[PROBLEM STATEMENT]: From the records below, please repeat exactly the line that has "destruct k as", the line that has "(cn < R \/ n = 0)", and every line between them, and nothing else.

[GIVEN RECORDS]:
Lemma object_loop es : forall cs pos sp obj rest,
  Forall wire_entry_ok es -> es <> [] ->
  NoDup (map wire_key es) ->
  Forall (fun e => entry_of obj (VStr (wire_key e)) = None) es ->
  (1 <= pos)%nat -> forallb is_space sp = true ->
  from_pos cs pos =
    sp ++ list_ascii_of_string
            (join_items
               (map (fun e => entry_text (wire_key e) (wire_text e)) es))
       ++ "}"%char :: rest ->
  exists fuel, forall fuel', (fuel <= fuel')%nat ->
    decode_object fuel' cs pos obj true =
      Ok (VTable (obj ++ map (fun e => (VStr (wire_key e), wire_read e)) es),
          (pos + length sp
           + String.length
               (join_items
                  (map (fun e => entry_text (wire_key e) (wire_text e)) es))
           + 1)%nat).
Proof.
  induction es as [|[[k vtext] v'] es IH];
    intros cs pos sp obj rest Hok Hne Hnd Hnew Hp Hsp Hf; [done|].
  clear Hne. apply Forall_cons in Hok as [(Hk & Hread & Hv') Hok].
  apply Forall_cons in Hnew as [Hnew1 Hnew].
  cbn [map wire_key wire_text wire_read fst snd] in *.
  apply NoDup_cons in Hnd as [Hnotin Hnd].
  set (more := map (fun e => entry_text (wire_key e) (wire_text e)) es) in *.
  rewrite join_items_cons in Hf |- *. unfold entry_text at 1 in Hf.
  rewrite !list_ascii_app, <- !app_assoc in Hf.
  (* the key *)
  assert (forall f, decode (S f) cs pos (Some "}"%char) =
                    Ok (VStr k, (pos + length sp
                                 + String.length (key_text k))%nat)) as Hkey.
  { intros f. rewrite (decode_string f cs pos sp k _ _ Hp Hf Hsp).
    by rewrite (read_back_plain k Hk). }
  set (p1 := (pos + length sp + String.length (key_text k))%nat) in *.
  assert (from_pos cs p1 =
          ":"%char :: list_ascii_of_string vtext
          ++ list_ascii_of_string (more_items more) ++ "}"%char :: rest)
    as Hf1.
  { rewrite app_assoc in Hf. apply from_pos_skip in Hf; [|done].
    rewrite length_app, list_ascii_length in Hf.
    unfold p1. by rewrite <- Nat.add_assoc. }
  destruct (from_pos_head cs p1 _ _ ltac:(unfold p1; lia) Hf1)
    as (_ & _ & Hf2).
  (* the value *)
  destruct (Hread cs (S p1) [] _ None ltac:(lia) Hf2 eq_refl
              (closes_more more rest "}" ltac:(auto))
              ltac:(unfold loop_delim; auto)) as [F1 HF1].
  cbn [length] in HF1. rewrite Nat.add_0_r in HF1.
  set (p2 := (S p1 + String.length vtext)%nat) in *.
  assert (from_pos cs p2 =
          list_ascii_of_string (more_items more) ++ "}"%char :: rest)
    as Hf3.
  { apply (from_pos_skip cs (S p1)) in Hf2; [|lia].
    by rewrite list_ascii_length in Hf2. }
  assert (rawset obj (VStr k) v' = obj ++ [(VStr k, v')]) as Hset
    by (by apply rawset_new).
  assert (forall f, (S F1 <= f)%nat ->
            decode_object (S f) cs pos obj true =
              let* (pos3, delim_found) := skip_delim cs p2 "," false in
              decode_object f cs pos3 (obj ++ [(VStr k, v')]) delim_found)
    as Hstep.
  { intros f Hfuel. destruct f as [|f]; [lia|].
    rewrite (decode_object_step (S f) cs pos obj k p1 (Hkey f)).
    rewrite (skip_delim_at cs p1 ":" _ ":" true)
      by (done || unfold p1; lia).
    destruct (decide _) as [_|]; [|done]. cbn [rbind].
    rewrite (HF1 (S f)) by lia. cbn [rbind]. by rewrite Hset. }
  destruct es as [|e2 es].
  - (* the last entry *)
    cbn [map more_items list_ascii_of_string app] in *. subst more.
    cbn [more_items list_ascii_of_string app] in Hf3.
    exists (S (S (S F1))). intros f Hfuel.
    destruct f as [|[|[|f]]]; [lia..|].
    rewrite Hstep by lia.
    rewrite (skip_delim_at cs p2 "}" rest "," false)
      by (done || unfold p2, p1; lia).
    destruct (decide _) as [|_]; [done|]. cbn [rbind].
    rewrite (decode_object_end f cs p2 _ false rest)
      by (done || unfold p2, p1; lia).
    cbn [more_items]. rewrite string_app_nil_r.
    unfold entry_text. rewrite !string_length_app. cbn [String.length].
    f_equal. f_equal. unfold p2, p1. lia.
  - (* more entries follow *)
    set (es' := e2 :: es) in *.
    assert (exists y l, more = y :: l) as (y & l & Hmore).
    { subst more es'. cbn [map]. eauto. }
    pose proof Hf3 as Hf3'.
    rewrite Hmore in Hf3'. cbn [more_items] in Hf3'.
    rewrite !list_ascii_app, <- !app_assoc in Hf3'.
    cbn [list_ascii_of_string app] in Hf3'.
    assert (from_pos cs (S p2) =
            [" "%char] ++ list_ascii_of_string (join_items more)
            ++ "}"%char :: rest) as Hf4.
    { destruct (from_pos_head cs p2 _ _ ltac:(unfold p2; lia) Hf3')
        as (_ & _ & ->).
      rewrite Hmore, join_items_cons, list_ascii_app, <- app_assoc. done. }
    destruct (IH cs (S p2) [" "%char] (obj ++ [(VStr k, v')]) rest Hok
                ltac:(done) Hnd) as [F2 HF2]; [|lia|done|exact Hf4|].
    { rewrite Forall_forall in Hnew |- *. intros e He.
      apply entry_of_snoc; [by apply Hnew|].
      cbn [raw_equal]. apply String.eqb_neq. intros ->. apply Hnotin.
      apply list_elem_of_fmap. by exists e. }
    exists (S (S (Nat.max F1 F2))). intros f Hfuel.
    destruct f as [|f]; [lia|].
    rewrite Hstep by lia.
    rewrite (skip_delim_at cs p2 "," _ "," false ltac:(unfold p2; lia) Hf3')
      by done.
    destruct (decide _) as [_|]; [|done]. cbn [rbind].
    rewrite (HF2 f) by lia. rewrite <- app_assoc. cbn [app].
    f_equal. f_equal.
    replace (more_items more) with (", " +:+ join_items more)
      by (by rewrite Hmore, join_items_cons).
    unfold entry_text. rewrite !string_length_app.
    cbn [String.length length]. unfold p2, p1. lia.
Qed.
End Loops.

(** ** Values of any depth *)

Section RoundTrip.
Context (h : Host).

Lemma reads_empty_object : reads_as "{}" (VTable []).
Proof.
  intros cs pos sp rest d Hp Hf Hsp _ _.
  cbn [list_ascii_of_string app] in Hf.
  exists 3%nat. intros f Hfuel. destruct f as [|[|[|f]]]; [lia..|].
  rewrite (decode_at cs _ pos sp "{" _ d Hp Hf Hsp) by done.
  cbn zeta. destruct (decide _) as [_|]; [|done].
  pose proof (from_pos_skip cs pos sp _ Hp Hf) as Hf'.
  destruct (from_pos_head cs (pos + length sp) _ _ ltac:(lia) Hf')
    as (_ & _ & Hf'').
  rewrite (decode_object_end f cs _ [] true rest) by (done || lia).
  f_equal. f_equal. cbn. lia.
Qed.

Lemma encode_empty_table : json_encode h false (VTable []) = Ok "{}".
Proof. apply (encode_array h []). constructor. Qed.

Lemma seq_keys_entries kvs : forall i,
  seq_keys i kvs = true -> kvs = seq_entries i (map snd kvs).
Proof.
  induction kvs as [|[k v] kvs IH]; intros i; [done|].
  cbn [seq_keys map snd seq_entries]. intros [Hk Hs]%andb_true_iff.
  rewrite <- (IH _ Hs). f_equal. f_equal.
  destruct k as [| |[z|]| |]; try done. cbn in Hk.
  apply Z.eqb_eq in Hk. by subst.
Qed.

Lemma portable_not_nil v : portable v = true -> not_nil v.
Proof. by destruct v. Qed.

Lemma same_value_seq vs vs' : forall i,
  Forall2 same_value vs vs' ->
  Forall2 (fun e e' => fst e = fst e' /\ same_value (snd e) (snd e'))
    (seq_entries i vs) (seq_entries i vs').
Proof.
  intros i H. revert i.
  induction H as [|v v' vs vs' Hv _ IH]; intros i; cbn [seq_entries].
  - constructor.
  - constructor; [done|apply IH].
Qed.

Lemma items_come_back vs : forall items,
  Forall (comes_back h) vs -> forallb portable vs = true ->
  Forall2 (fun v item => json_encode h false v = Ok item) vs items ->
  exists vs',
    Forall2 same_value vs vs' /\ Forall not_nil vs' /\
    Forall2 reads_as items vs'.
Proof.
  induction vs as [|v vs IH]; intros items Hc Hp He.
  - inversion He; subst. exists []. repeat split; constructor.
  - inversion He as [|? item ? items' Hv Hrest]; subst.
    apply Forall_cons in Hc as [Hcv Hc]. cbn [forallb] in Hp.
    apply andb_true_iff in Hp as [Hpv Hp].
    destruct (Hcv Hpv item Hv) as (v' & Hs & Hn & Hr).
    destruct (IH items' Hc Hp Hrest) as (vs' & Hss & Hns & Hrs).
    exists (v' :: vs'). repeat split; by constructor.
Qed.
(** The reminder counter [n] failed probes into a run that started with
    the counter at [c], and whether the next failed probe reminds. *)
Lemma reminder_closed R c n :
  0 < R -> 0 <= c -> 0 <= n ->
  let first := Z.max 1 (R - c) in
  let cn := if n <? first then c + n else (n - first) mod R in
  0 <= cn
  /\ (cn < R \/ n = 0)
  /\ (cn + 1 >=? R) = ((first <=? n + 1) && ((n + 1 - first) mod R =? 0))
  /\ (if cn + 1 >=? R then 0 else cn + 1)
     = (if n + 1 <? first then c + n + 1 else (n + 1 - first) mod R).
Proof.
  intros HR Hc Hn first cn. subst cn.
  assert (Hfirst : 1 <= first /\ R - c <= first /\ (first = 1 \/ first = R - c))
    by (subst first; lia).
  clearbody first.
  destruct (Z.ltb_spec n first) as [Hlt | Hge].
  - destruct (Z.ltb_spec (n + 1) first) as [Hlt1 | Hge1].
    + rewrite geb_false by lia.
      replace (first <=? n + 1) with false by (symmetry; apply Z.leb_gt; lia).
      simpl. repeat split; lia.
    + assert (Hn1 : n + 1 = first) by lia.
      rewrite Hn1, Z.sub_diag, Z.mod_0_l, Z.leb_refl by lia. simpl.
      rewrite geb_true by lia.
      repeat split; lia.
  - pose proof (Z.mod_pos_bound (n - first) R HR) as Hb.
    destruct (reminder_step R (n - first) HR) as [H1 H2].
    replace (n + 1 - first) with (n - first + 1) by lia.
    replace (first <=? n + 1) with true by (symmetry; apply Z.leb_le; lia).
    replace (n + 1 <? first) with false by (symmetry; apply Z.ltb_ge; lia).
    simpl. repeat split; try lia; assumption.
Qed.
(** X24. In a run on a valid input in which no rotation is refused and no
    rotation gives an edge whose cost is negative at once, every slot
    without a node holds an edge whose cost in the mesh as it is, is not
    negative, or whose alternate signature is in the set of the slot.  So
    when the heap is empty and the function returns, every edge of the
    array is one that it does not improve the mesh to rotate, or one that
    the cycle check keeps from being rotated. *)
Theorem unrefused_run_settles
    flag method oflag_edge oflag_face m index0 eflags fflags edges s :
  valid_input mesh_ok m edges →
  smooth_run flag method oflag_edge oflag_face
    (beautify_init flag method m index0 eflags fflags edges) s →
  (∀ k e, edge_array s !! k = Some e → eheap_table s !! k = Some None →
     flt (bm_edge_calc_rotate_beauty (bm s) e flag method) fzero = false ∨
     erot_state_alternate (bm s) e ∈ slot_set s k) ∧
  (BLI_heap_is_empty (eheap s) = true →
   ∀ k e, edge_array s !! k = Some e →
     flt (bm_edge_calc_rotate_beauty (bm s) e flag method) fzero = false ∨
     erot_state_alternate (bm s) e ∈ slot_set s k).
Proof.
  intros Hin Hrun.
  assert (settled flag method [] s) as HS.
  { induction Hrun as [|s s' n m' e' Hrun IH Htop Hr Hback Hbody].
    - intros k e He _ Ht.
      destruct (heap_is_seeded_table flag method m index0 eflags fflags edges)
        as (Hbm & Hea & Htab).
      rewrite Hea in He. destruct (Htab k e He) as (o & Ho & Hiff).
      rewrite Hbm. left. rewrite Ho in Ht. injection Ht as ->.
      destruct (flt (bm_edge_calc_rotate_beauty m e flag method) fzero); [|done].
      destruct (proj2 Hiff eq_refl) as [? ?]. discriminate.
    - pose proof (reachable_Inv _ _ _ _ _ _ _ _ _ _ Hin
                    (smooth_run_reachable _ _ _ _ _ _ Hrun)) as HI.
      destruct (loop_body_cases _ _ _ _ _ _ HI Hbody)
        as (n0 & k & Htop0 & He & Hidx & Ht & Halt & Hcase).
      rewrite Htop in Htop0. injection Htop0 as <-.
      destruct Hcase as [[Hr0 _]|(m0 & e0 & s1 & Hr0 & Hup & _ & _ & ->)];
        [congruence|].
      assert (m0 = m' ∧ e0 = e') as [-> ->] by (split; congruence).
      assert (k < length (eheap_table s))%nat as Hlt by by eapply lookup_lt_Some.
      assert (Inv mesh_ok (e_arr m' e' ++ []) (rotated (popped s n k) k m' e')) as HIr.
      { rewrite app_nil_r.
        apply (rotated_Inv (popped s n k) k (node_ptr n) m' e');
          [by apply popped_Inv|exact He|by apply popped_table|exact Halt|exact Hr]. }
      assert (settled flag method (e_arr m' e' ++ [])
                (rotated (popped s n k) k m' e')) as HSr.
      { rewrite app_nil_r. by apply rotated_settled. }
      pose proof (update_each_settled flag method [] _ _ _ HIr HSr Hup) as HS1.
      intros j x Hx Hp Htj. by apply (HS1 j x). }
  split.
  - intros k e He Ht. by apply (HS k e He); [apply not_elem_of_nil|].
  - intros Hemp k e He.
    pose proof (reachable_Inv _ _ _ _ _ _ _ _ _ _ Hin
                  (smooth_run_reachable _ _ _ _ _ _ Hrun)) as HI.
    assert (k < length (eheap_table s))%nat as Hlt.
    { rewrite (inv_len_table _ _ _ HI). by eapply lookup_lt_Some. }
    destruct (lookup_lt_is_Some_2 _ _ Hlt) as [[h|] Ht].
    + destruct (inv_table _ _ _ HI k h Ht) as (n & Hn & _).
      unfold BLI_heap_is_empty in Hemp.
      destruct (heap_nodes (eheap s)); [by apply elem_of_nil in Hn|discriminate].
    + by apply (HS k e He); [apply not_elem_of_nil|].
Qed.

End BeautifyFacts.

(** ** The concrete kernel meets the contract *)

Module TriMeshFacts.
Import TriMesh.

Lemma vert_enum_NoDup : NoDup vert_enum.
Proof. apply (bool_decide_unpack _). vm_compute. exact I. Qed.

Lemma vert_enum_complete (v : vert) : v ∈ vert_enum.
Proof. destruct v; apply (bool_decide_unpack _); vm_compute; exact I. Qed.

Global Instance vert_finite : Finite vert :=
  {| enum := vert_enum; NoDup_enum := vert_enum_NoDup;
     elem_of_enum := vert_enum_complete |}.

Lemma tm_check_all :
  forallb (λ m, forallb (tm_rotate_check m) (seq 0 (length (edges m)))) tm_meshes
  = true.
Proof. vm_compute. reflexivity. Qed.

Lemma tm_rotate_checked (m : trimesh) (e : nat) :
  tm_mesh_ok m → tm_edge_is_manifold m e = true → tm_rotate_check m e = true.
Proof.
  intros Hok Hman. pose proof tm_check_all as Hall.
  rewrite forallb_forall in Hall. apply list_elem_of_In, Hall in Hok.
  rewrite forallb_forall in Hok. apply Hok, list_elem_of_In, elem_of_seq.
  unfold tm_edge_is_manifold in Hman.
  apply andb_true_iff in Hman as [Hlt _]. apply bool_decide_eq_true in Hlt. lia.
Qed.

(** What the test gives for a rotation that is not refused. *)
Lemma tm_rotate_facts (m : trimesh) (e : nat) (m' : trimesh) (e' : nat) :
  tm_mesh_ok m → tm_edge_is_manifold m e = true →
  tm_edge_rotate m e = Some (m', e') →
  tm_mesh_ok m' ∧ tm_edge_is_manifold m' e' = true ∧
  same_pair (e_v1 m' e', e_v2 m' e') (apex_a m e, apex_b m e) ∧
  same_pair (apex_a m' e', apex_b m' e') (e_v1 m e, e_v2 m e) ∧
  ∀ x, x ≠ e → tm_edge_is_manifold m x = true →
    x ≠ e' ∧ tm_edge_is_manifold m' x = true ∧
    (x ∉ e_arr m' e' →
     e_v1 m' x = e_v1 m x ∧ e_v2 m' x = e_v2 m x ∧
     apex_a m' x = apex_a m x ∧ apex_b m' x = apex_b m x ∧
     quad_v2 m' x = quad_v2 m x ∧ quad_v4 m' x = quad_v4 m x).
Proof.
  intros Hok Hman Hr. pose proof (tm_rotate_checked m e Hok Hman) as Hc.
  unfold tm_rotate_check in Hc. rewrite Hman, Hr in Hc. simpl in Hc.
  repeat (apply andb_true_iff in Hc as [Hc ?]).
  repeat match goal with
         | H : bool_decide _ = true |- _ => apply bool_decide_eq_true in H
         end.
  split; [done|]. split; [done|]. split; [done|]. split; [done|].
  intros x Hxe Hmx.
  match goal with H : forallb _ _ = true |- _ => rename H into Hall end.
  rewrite forallb_forall in Hall. specialize (Hall x).
  rewrite Hmx, bool_decide_eq_true_2 in Hall by done. simpl in Hall.
  assert (In x (seq 0 (length (edges m)))) as Hx.
  { apply list_elem_of_In, elem_of_seq. unfold tm_edge_is_manifold in Hmx.
    apply andb_true_iff in Hmx as [Hlt _]. apply bool_decide_eq_true in Hlt. lia. }
  specialize (Hall Hx).
  apply andb_true_iff in Hall as [Hall Hframe].
  apply andb_true_iff in Hall as [Hne Hmx'].
  apply bool_decide_eq_true in Hne.
  split; [done|]. split; [done|]. intros Hnot.
  apply orb_true_iff in Hframe as [Hin|Hframe].
  { apply bool_decide_eq_true in Hin. done. }
  repeat (apply andb_true_iff in Hframe as [Hframe ?]).
  repeat match goal with
         | H : bool_decide _ = true |- _ => apply bool_decide_eq_true in H
         end.
  done.
Qed.

Lemma tm_rotate_spec_with (co : vert → vec3) :
  BM_edge_rotate_spec (kernel := tm_kernel_with co) tm_mesh_ok.
Proof.
  split.
  - intros m e m' e' Hok Hman Hr.
    destruct (tm_rotate_facts m e m' e' Hok Hman Hr) as (? & ? & _). done.
  - intros m e m' e' Hok Hman Hr.
    destruct (tm_rotate_facts m e m' e' Hok Hman Hr) as (_ & _ & ? & ? & _). done.
  - intros m e m' e' x Hok Hman Hr Hne Hmx.
    destruct (tm_rotate_facts m e m' e' Hok Hman Hr) as (_ & _ & _ & _ & Hx).
    destruct (Hx x Hne Hmx) as (? & ? & _). done.
  - intros m e m' e' x Hok Hman Hr Hne Hmx Hnot.
    destruct (tm_rotate_facts m e m' e' Hok Hman Hr) as (_ & _ & _ & _ & Hx).
    destruct (Hx x Hne Hmx) as (_ & _ & Hf). by apply Hf.
Qed.

Lemma tm_rotate_spec : BM_edge_rotate_spec tm_mesh_ok.
Proof. exact (tm_rotate_spec_with tm_v_co). Qed.

Lemma roofs_valid_input : valid_input tm_mesh_ok roofs [0; 1]%nat.
Proof.
  split; [|split].
  - apply (bool_decide_unpack _). vm_compute. exact I.
  - apply (bool_decide_unpack _). vm_compute. exact I.
  - intros e He. apply elem_of_cons in He as [->|He]; [reflexivity|].
    apply list_elem_of_singleton in He as ->. reflexivity.
Qed.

[ANSWER FOR THE TASK]:
  destruct k as [| |[z|]| |]; try done. cbn in Hk.
  apply Z.eqb_eq in Hk. by subst.
Qed.

Lemma portable_not_nil v : portable v = true -> not_nil v.
Proof. by destruct v. Qed.

Lemma same_value_seq vs vs' : forall i,
  Forall2 same_value vs vs' ->
  Forall2 (fun e e' => fst e = fst e' /\ same_value (snd e) (snd e'))
    (seq_entries i vs) (seq_entries i vs').
Proof.
  intros i H. revert i.
  induction H as [|v v' vs vs' Hv _ IH]; intros i; cbn [seq_entries].
  - constructor.
  - constructor; [done|apply IH].
Qed.

Lemma items_come_back vs : forall items,
  Forall (comes_back h) vs -> forallb portable vs = true ->
  Forall2 (fun v item => json_encode h false v = Ok item) vs items ->
  exists vs',
    Forall2 same_value vs vs' /\ Forall not_nil vs' /\
    Forall2 reads_as items vs'.
Proof.
  induction vs as [|v vs IH]; intros items Hc Hp He.
  - inversion He; subst. exists []. repeat split; constructor.
  - inversion He as [|? item ? items' Hv Hrest]; subst.
    apply Forall_cons in Hc as [Hcv Hc]. cbn [forallb] in Hp.
    apply andb_true_iff in Hp as [Hpv Hp].
    destruct (Hcv Hpv item Hv) as (v' & Hs & Hn & Hr).
    destruct (IH items' Hc Hp Hrest) as (vs' & Hss & Hns & Hrs).
    exists (v' :: vs'). repeat split; by constructor.
Qed.
(** The reminder counter [n] failed probes into a run that started with
    the counter at [c], and whether the next failed probe reminds. *)
Lemma reminder_closed R c n :
  0 < R -> 0 <= c -> 0 <= n ->
  let first := Z.max 1 (R - c) in
  let cn := if n <? first then c + n else (n - first) mod R in
  0 <= cn
  /\ (cn < R \/ n = 0)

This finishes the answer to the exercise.